## Instructions to follow
Every line that includes the word "ltac" needs to be copied from the listing.

## Records to use
__________________________________________________
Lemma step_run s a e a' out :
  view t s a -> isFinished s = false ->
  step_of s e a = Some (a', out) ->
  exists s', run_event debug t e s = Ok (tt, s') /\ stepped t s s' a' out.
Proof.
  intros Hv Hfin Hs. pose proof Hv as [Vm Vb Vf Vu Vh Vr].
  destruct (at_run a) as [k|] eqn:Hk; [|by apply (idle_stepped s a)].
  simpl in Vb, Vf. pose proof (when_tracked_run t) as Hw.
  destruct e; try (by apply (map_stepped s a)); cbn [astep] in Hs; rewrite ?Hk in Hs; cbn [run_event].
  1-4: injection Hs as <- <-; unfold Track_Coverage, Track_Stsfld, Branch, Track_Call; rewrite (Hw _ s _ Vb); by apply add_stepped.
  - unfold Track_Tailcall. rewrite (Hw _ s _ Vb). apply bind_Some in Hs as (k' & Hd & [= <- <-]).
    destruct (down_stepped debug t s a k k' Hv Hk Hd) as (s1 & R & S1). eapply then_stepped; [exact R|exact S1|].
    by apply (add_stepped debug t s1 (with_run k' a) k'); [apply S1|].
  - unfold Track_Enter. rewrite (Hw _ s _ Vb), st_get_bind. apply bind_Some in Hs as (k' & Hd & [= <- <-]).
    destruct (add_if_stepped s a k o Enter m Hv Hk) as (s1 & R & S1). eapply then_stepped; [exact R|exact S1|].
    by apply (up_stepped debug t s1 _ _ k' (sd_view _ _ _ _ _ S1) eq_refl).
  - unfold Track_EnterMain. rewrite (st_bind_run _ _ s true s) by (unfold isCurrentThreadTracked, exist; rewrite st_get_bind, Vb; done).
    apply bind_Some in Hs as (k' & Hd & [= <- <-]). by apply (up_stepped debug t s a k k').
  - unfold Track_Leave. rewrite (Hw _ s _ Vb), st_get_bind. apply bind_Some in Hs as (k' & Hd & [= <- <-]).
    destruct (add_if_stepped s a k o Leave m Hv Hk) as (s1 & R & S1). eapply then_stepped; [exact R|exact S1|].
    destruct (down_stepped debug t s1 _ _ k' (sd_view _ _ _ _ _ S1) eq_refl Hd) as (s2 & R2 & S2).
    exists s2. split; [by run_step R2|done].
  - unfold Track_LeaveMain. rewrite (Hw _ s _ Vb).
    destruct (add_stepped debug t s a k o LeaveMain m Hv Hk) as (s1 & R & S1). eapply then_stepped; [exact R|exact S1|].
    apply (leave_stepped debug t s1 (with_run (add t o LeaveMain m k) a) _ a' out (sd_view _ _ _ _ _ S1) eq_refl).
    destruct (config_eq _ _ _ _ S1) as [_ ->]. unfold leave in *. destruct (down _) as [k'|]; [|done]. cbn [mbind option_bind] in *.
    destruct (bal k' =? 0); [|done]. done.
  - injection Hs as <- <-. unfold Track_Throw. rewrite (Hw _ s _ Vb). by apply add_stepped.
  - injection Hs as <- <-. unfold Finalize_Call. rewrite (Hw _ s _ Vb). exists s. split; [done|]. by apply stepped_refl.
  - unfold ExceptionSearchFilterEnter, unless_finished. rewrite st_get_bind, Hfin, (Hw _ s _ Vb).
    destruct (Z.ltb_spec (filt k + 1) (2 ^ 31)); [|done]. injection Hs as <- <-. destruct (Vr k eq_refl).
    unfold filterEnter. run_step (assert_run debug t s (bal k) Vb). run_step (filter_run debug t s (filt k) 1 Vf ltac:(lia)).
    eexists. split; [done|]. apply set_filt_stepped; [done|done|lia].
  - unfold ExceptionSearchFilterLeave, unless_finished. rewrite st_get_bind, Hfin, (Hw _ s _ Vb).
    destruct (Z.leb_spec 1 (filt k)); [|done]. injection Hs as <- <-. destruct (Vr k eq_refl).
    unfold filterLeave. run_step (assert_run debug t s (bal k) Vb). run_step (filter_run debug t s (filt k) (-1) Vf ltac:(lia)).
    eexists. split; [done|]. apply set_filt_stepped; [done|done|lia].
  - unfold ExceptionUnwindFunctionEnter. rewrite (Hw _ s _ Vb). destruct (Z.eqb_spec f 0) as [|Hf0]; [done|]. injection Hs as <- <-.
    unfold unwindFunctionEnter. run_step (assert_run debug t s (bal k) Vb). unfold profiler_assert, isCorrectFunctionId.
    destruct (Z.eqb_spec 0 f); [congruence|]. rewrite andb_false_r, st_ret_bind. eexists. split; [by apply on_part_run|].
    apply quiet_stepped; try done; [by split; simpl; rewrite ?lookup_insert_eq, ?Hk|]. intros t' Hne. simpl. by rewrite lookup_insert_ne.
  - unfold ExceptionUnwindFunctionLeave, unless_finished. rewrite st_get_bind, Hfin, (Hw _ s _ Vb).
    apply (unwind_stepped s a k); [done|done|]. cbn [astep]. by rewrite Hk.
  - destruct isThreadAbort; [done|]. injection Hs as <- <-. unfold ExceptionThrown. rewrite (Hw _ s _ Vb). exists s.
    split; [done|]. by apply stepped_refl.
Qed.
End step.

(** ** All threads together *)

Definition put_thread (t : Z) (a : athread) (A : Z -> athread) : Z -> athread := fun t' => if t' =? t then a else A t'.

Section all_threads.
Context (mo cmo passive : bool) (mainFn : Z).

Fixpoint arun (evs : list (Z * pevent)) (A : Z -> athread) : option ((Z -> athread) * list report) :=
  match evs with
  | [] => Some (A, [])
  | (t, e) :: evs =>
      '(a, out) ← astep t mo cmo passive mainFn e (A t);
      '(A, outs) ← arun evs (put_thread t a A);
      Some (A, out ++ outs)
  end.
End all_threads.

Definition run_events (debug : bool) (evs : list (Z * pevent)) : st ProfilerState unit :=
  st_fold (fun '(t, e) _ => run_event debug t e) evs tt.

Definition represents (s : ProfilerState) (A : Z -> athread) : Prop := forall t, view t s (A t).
__________________________________________________
## Task answer
    unfold filterEnter. run_step (assert_run debug t s (bal k) Vb). run_step (filter_run debug t s (filt k) 1 Vf ltac:(lia)).
    unfold filterLeave. run_step (assert_run debug t s (bal k) Vb). run_step (filter_run debug t s (filt k) (-1) Vf ltac:(lia)).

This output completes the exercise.